Work required:
Would you please output, word for word, the span of the listing below that opens on the line containing "(* ===== verification/UserWrite.v ===== *)" and closes on the line containing "Lemma int_back z"? Include both ends and nothing more.

Exercise input:
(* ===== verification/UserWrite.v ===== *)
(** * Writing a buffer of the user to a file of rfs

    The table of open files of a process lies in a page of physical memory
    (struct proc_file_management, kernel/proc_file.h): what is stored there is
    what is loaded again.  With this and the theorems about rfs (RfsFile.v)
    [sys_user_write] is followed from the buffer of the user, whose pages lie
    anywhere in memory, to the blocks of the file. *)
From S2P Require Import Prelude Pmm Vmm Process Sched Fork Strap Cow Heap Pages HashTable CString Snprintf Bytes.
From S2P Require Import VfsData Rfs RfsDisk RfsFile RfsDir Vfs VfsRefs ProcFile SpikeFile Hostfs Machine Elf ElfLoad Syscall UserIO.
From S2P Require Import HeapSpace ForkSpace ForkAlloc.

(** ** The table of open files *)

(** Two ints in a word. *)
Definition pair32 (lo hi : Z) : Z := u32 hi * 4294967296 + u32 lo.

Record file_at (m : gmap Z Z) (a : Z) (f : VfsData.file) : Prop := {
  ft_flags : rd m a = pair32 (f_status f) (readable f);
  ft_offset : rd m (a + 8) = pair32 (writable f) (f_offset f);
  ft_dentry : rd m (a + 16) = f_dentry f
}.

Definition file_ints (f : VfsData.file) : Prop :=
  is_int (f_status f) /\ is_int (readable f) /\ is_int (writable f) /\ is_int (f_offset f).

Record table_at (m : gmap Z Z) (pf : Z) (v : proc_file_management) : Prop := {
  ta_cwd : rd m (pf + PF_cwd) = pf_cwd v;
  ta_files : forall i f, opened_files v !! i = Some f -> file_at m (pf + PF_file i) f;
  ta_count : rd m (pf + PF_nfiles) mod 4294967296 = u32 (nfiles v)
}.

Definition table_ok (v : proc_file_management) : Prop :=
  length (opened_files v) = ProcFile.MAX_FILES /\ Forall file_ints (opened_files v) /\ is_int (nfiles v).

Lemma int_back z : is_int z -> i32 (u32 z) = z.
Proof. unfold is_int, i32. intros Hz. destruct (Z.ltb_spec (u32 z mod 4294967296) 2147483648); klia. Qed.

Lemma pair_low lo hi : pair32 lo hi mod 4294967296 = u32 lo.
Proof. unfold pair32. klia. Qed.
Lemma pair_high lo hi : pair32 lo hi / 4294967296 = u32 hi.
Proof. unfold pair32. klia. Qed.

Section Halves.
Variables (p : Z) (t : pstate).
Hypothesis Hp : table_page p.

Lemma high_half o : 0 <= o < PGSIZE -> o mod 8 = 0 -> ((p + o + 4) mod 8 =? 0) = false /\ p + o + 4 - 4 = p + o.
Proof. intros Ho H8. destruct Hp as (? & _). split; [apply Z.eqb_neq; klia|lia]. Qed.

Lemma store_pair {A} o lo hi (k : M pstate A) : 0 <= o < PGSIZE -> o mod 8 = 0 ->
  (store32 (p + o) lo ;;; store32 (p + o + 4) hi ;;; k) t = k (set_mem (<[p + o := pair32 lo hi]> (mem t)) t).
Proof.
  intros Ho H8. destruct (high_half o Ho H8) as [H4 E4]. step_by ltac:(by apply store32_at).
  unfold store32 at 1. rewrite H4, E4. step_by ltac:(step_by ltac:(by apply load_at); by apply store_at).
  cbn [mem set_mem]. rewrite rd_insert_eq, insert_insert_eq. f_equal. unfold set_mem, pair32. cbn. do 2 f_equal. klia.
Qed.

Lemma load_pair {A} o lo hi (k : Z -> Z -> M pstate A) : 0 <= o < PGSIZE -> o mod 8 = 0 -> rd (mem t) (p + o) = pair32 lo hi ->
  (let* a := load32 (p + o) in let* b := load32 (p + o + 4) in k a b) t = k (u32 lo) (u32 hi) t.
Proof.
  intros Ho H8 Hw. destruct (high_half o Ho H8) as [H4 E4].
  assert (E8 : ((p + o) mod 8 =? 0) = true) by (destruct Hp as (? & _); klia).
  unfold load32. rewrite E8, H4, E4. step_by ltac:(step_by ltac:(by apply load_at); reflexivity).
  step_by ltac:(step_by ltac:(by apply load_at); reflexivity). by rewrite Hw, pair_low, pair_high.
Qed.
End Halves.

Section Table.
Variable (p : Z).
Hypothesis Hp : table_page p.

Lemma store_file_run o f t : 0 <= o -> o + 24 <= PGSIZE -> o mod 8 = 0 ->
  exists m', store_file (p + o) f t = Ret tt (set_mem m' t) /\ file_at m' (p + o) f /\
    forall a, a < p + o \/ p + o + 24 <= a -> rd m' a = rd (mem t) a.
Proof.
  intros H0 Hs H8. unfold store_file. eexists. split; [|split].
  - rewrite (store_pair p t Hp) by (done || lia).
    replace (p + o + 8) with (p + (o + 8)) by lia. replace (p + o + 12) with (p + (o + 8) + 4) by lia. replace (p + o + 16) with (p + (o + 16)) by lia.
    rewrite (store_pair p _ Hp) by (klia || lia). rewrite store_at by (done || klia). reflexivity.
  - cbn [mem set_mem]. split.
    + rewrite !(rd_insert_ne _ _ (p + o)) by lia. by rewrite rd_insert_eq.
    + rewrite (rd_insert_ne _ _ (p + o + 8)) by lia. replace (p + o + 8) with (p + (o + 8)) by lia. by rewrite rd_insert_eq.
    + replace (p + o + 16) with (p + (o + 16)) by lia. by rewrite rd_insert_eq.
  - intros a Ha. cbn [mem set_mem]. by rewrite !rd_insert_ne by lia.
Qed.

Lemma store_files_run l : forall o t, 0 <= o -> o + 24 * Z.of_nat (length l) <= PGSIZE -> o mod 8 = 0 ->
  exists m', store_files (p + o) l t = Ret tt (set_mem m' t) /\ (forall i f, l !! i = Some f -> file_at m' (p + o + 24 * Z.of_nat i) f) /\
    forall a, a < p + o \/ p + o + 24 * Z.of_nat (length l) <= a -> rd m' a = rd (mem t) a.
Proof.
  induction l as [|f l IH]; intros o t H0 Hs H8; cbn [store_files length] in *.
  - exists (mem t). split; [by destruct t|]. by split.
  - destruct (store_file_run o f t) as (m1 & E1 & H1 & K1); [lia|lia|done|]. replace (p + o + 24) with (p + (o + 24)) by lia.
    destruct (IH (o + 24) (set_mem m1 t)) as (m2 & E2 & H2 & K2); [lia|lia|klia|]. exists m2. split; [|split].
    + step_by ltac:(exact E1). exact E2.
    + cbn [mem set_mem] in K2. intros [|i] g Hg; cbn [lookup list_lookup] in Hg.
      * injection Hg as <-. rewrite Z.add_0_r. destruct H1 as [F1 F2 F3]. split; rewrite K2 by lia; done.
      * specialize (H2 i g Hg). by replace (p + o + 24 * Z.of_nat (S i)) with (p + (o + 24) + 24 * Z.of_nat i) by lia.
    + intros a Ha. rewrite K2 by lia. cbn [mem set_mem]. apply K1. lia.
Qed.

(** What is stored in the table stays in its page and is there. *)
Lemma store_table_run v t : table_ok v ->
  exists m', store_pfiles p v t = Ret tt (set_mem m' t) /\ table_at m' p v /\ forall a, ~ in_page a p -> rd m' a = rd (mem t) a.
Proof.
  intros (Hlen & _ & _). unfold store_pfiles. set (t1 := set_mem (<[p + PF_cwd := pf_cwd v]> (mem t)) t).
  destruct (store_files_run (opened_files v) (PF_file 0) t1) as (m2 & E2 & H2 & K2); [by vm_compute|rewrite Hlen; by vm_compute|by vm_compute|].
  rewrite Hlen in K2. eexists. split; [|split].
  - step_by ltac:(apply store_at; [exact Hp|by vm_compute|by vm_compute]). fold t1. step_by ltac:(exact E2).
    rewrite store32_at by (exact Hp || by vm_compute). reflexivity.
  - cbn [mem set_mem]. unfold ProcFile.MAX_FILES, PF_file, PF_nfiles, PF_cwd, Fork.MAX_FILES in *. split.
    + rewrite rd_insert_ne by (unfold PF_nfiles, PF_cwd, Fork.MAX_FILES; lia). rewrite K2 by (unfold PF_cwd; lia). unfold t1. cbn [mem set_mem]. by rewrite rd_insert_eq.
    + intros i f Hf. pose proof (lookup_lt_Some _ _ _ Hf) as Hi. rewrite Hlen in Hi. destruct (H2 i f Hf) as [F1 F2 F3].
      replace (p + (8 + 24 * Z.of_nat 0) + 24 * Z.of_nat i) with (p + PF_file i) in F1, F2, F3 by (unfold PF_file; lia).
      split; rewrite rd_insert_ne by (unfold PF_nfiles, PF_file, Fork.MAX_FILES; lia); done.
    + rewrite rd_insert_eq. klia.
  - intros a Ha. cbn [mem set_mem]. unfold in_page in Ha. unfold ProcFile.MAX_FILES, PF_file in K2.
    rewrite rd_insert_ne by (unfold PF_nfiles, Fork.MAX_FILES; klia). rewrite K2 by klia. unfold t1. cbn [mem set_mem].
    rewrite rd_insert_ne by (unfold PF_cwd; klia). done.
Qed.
...
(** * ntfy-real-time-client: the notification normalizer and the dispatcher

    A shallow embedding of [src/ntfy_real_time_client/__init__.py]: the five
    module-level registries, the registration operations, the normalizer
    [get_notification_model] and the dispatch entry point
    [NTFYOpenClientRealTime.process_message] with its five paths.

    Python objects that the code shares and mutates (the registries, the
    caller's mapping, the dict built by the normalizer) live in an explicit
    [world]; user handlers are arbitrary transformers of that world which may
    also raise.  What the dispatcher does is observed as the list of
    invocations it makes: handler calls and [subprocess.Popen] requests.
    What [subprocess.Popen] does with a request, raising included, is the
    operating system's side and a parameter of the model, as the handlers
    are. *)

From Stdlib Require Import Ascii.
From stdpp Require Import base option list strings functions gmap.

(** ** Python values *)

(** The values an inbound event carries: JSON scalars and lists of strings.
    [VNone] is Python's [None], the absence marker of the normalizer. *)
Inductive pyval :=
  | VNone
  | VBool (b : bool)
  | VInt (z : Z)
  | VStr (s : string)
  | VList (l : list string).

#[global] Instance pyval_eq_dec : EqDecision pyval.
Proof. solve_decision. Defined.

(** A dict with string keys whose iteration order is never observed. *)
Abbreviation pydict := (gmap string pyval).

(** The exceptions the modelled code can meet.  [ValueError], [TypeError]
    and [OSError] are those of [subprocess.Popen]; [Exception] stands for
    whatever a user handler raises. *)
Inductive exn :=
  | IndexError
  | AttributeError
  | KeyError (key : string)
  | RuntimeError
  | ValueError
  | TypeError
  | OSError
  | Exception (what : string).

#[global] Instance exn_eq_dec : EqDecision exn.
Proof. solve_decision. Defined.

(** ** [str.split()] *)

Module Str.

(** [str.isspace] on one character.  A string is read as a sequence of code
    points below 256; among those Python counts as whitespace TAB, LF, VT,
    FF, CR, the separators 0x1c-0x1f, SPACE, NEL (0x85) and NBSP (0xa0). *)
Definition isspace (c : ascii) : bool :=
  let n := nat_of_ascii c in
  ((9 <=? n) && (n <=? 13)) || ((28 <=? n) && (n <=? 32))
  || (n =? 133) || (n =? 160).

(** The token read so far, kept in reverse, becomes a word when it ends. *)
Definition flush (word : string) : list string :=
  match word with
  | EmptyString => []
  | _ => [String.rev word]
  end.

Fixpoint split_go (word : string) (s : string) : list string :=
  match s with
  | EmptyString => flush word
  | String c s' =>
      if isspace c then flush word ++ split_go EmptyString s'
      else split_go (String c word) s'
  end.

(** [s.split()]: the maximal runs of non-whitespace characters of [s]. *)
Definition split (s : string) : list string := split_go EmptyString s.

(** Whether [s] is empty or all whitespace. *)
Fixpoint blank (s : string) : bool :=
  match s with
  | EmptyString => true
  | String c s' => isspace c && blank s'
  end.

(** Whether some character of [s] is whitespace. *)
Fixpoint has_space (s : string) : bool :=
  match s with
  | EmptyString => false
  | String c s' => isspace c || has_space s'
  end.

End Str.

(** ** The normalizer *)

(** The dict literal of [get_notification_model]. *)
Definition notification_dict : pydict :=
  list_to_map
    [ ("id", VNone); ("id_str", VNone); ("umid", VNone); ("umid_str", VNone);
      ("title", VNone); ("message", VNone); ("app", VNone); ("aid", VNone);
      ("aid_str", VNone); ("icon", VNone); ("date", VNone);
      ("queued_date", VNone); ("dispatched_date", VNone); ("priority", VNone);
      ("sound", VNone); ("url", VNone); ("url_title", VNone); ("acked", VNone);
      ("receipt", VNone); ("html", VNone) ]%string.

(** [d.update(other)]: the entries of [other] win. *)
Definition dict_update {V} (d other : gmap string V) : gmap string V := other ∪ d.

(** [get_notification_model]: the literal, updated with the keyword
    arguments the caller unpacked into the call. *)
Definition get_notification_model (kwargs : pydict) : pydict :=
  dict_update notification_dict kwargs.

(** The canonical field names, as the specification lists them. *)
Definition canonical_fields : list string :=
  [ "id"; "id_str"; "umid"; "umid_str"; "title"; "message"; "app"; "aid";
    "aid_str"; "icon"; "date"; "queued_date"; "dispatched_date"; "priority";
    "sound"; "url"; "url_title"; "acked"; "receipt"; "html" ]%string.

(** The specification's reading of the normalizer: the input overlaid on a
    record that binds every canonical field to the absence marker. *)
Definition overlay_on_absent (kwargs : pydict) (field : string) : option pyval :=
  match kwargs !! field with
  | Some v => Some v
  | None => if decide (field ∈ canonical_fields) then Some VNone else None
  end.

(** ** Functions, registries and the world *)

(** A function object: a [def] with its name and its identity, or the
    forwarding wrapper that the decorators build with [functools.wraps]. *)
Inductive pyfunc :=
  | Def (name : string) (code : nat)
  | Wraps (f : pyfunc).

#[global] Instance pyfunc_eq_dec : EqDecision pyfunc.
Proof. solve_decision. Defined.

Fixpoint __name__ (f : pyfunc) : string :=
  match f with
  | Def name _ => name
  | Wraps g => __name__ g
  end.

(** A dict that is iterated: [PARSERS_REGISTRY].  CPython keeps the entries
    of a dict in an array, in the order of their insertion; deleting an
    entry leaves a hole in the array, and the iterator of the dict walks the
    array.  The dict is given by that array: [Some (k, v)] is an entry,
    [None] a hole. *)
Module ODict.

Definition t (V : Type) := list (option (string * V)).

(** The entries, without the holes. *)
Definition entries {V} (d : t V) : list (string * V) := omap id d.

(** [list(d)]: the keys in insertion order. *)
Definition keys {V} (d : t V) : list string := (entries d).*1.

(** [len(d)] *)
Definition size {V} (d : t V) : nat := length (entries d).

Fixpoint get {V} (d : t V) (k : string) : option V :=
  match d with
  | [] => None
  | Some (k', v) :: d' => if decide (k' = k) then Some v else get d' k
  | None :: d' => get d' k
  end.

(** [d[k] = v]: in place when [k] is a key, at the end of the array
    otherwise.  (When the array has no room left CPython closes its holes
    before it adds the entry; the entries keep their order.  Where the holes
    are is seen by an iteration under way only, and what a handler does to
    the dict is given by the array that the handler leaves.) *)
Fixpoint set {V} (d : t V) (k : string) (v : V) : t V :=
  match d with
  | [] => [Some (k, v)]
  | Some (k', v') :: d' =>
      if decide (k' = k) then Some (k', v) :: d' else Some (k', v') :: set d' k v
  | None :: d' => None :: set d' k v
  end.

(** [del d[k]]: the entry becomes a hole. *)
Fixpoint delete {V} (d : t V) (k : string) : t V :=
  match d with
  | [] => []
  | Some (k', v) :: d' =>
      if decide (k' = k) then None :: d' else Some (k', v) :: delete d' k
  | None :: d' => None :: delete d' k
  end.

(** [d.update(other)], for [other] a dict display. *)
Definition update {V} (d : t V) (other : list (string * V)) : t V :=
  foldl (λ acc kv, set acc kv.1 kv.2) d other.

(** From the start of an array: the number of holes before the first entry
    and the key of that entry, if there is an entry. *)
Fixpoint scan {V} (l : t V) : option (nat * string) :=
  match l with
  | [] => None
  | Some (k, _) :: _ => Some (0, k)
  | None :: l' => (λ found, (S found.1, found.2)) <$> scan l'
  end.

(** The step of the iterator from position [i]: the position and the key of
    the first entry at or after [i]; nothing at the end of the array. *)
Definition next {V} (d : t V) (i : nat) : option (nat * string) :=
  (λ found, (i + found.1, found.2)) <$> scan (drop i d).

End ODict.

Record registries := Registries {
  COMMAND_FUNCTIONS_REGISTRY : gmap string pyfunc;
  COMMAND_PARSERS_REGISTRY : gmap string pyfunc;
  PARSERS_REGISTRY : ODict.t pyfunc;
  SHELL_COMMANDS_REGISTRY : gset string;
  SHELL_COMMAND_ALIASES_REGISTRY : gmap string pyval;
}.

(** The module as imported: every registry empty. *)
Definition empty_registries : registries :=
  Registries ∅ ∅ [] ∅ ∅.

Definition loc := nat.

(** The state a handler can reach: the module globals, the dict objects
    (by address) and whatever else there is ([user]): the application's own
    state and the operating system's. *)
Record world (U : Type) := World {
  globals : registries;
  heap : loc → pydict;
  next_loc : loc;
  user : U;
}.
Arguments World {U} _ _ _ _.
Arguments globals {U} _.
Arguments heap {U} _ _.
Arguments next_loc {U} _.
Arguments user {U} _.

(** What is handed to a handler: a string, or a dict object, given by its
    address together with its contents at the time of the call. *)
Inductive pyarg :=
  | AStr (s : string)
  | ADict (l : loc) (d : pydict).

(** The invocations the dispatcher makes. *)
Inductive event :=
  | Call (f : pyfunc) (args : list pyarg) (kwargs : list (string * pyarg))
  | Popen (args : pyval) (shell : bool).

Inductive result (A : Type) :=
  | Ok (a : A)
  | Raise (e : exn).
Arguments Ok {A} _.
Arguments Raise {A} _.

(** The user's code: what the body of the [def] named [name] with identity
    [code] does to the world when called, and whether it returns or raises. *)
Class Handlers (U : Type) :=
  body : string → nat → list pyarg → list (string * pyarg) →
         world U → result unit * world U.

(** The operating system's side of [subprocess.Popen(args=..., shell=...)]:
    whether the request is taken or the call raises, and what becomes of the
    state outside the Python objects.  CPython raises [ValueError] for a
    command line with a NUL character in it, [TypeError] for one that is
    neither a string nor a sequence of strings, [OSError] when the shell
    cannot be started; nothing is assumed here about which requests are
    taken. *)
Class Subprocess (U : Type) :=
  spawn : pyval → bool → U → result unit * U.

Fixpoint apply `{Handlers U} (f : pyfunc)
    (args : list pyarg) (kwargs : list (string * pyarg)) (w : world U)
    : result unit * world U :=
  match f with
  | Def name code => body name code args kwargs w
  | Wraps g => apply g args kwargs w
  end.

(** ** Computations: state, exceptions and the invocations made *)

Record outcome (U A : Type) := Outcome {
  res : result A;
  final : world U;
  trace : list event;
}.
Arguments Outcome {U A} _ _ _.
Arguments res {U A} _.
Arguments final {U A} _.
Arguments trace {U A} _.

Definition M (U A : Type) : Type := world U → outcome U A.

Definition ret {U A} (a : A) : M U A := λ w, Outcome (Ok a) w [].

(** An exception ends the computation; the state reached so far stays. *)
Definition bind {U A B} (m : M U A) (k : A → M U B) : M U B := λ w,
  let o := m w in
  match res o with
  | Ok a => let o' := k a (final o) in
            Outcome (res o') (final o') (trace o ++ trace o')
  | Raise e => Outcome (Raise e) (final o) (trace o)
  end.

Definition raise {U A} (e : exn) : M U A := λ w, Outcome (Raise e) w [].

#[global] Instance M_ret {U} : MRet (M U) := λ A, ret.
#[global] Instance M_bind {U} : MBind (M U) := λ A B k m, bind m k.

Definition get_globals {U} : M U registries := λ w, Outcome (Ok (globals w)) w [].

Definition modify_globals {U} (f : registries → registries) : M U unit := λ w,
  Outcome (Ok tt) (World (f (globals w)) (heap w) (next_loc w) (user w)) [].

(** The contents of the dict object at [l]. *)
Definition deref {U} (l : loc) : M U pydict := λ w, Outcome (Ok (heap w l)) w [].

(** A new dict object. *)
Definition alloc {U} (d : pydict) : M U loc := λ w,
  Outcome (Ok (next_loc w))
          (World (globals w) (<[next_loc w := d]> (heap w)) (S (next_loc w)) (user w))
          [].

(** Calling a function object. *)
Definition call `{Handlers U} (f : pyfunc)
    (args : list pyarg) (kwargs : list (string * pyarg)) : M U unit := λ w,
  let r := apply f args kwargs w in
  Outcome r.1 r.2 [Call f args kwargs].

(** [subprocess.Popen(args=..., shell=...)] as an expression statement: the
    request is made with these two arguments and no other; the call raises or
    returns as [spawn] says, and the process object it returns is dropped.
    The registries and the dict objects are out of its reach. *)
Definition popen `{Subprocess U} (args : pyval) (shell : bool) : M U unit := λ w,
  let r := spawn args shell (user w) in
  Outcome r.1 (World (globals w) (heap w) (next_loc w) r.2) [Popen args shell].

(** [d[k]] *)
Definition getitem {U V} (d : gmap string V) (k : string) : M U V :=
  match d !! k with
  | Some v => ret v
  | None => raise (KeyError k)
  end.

Solution below:
(* ===== verification/UserWrite.v ===== *)
(** * Writing a buffer of the user to a file of rfs

    The table of open files of a process lies in a page of physical memory
    (struct proc_file_management, kernel/proc_file.h): what is stored there is
    what is loaded again.  With this and the theorems about rfs (RfsFile.v)
    [sys_user_write] is followed from the buffer of the user, whose pages lie
    anywhere in memory, to the blocks of the file. *)
From S2P Require Import Prelude Pmm Vmm Process Sched Fork Strap Cow Heap Pages HashTable CString Snprintf Bytes.
From S2P Require Import VfsData Rfs RfsDisk RfsFile RfsDir Vfs VfsRefs ProcFile SpikeFile Hostfs Machine Elf ElfLoad Syscall UserIO.
From S2P Require Import HeapSpace ForkSpace ForkAlloc.

(** ** The table of open files *)

(** Two ints in a word. *)
Definition pair32 (lo hi : Z) : Z := u32 hi * 4294967296 + u32 lo.

Record file_at (m : gmap Z Z) (a : Z) (f : VfsData.file) : Prop := {
  ft_flags : rd m a = pair32 (f_status f) (readable f);
  ft_offset : rd m (a + 8) = pair32 (writable f) (f_offset f);
  ft_dentry : rd m (a + 16) = f_dentry f
}.

Definition file_ints (f : VfsData.file) : Prop :=
  is_int (f_status f) /\ is_int (readable f) /\ is_int (writable f) /\ is_int (f_offset f).

Record table_at (m : gmap Z Z) (pf : Z) (v : proc_file_management) : Prop := {
  ta_cwd : rd m (pf + PF_cwd) = pf_cwd v;
  ta_files : forall i f, opened_files v !! i = Some f -> file_at m (pf + PF_file i) f;
  ta_count : rd m (pf + PF_nfiles) mod 4294967296 = u32 (nfiles v)
}.

Definition table_ok (v : proc_file_management) : Prop :=
  length (opened_files v) = ProcFile.MAX_FILES /\ Forall file_ints (opened_files v) /\ is_int (nfiles v).

Lemma int_back z : is_int z -> i32 (u32 z) = z.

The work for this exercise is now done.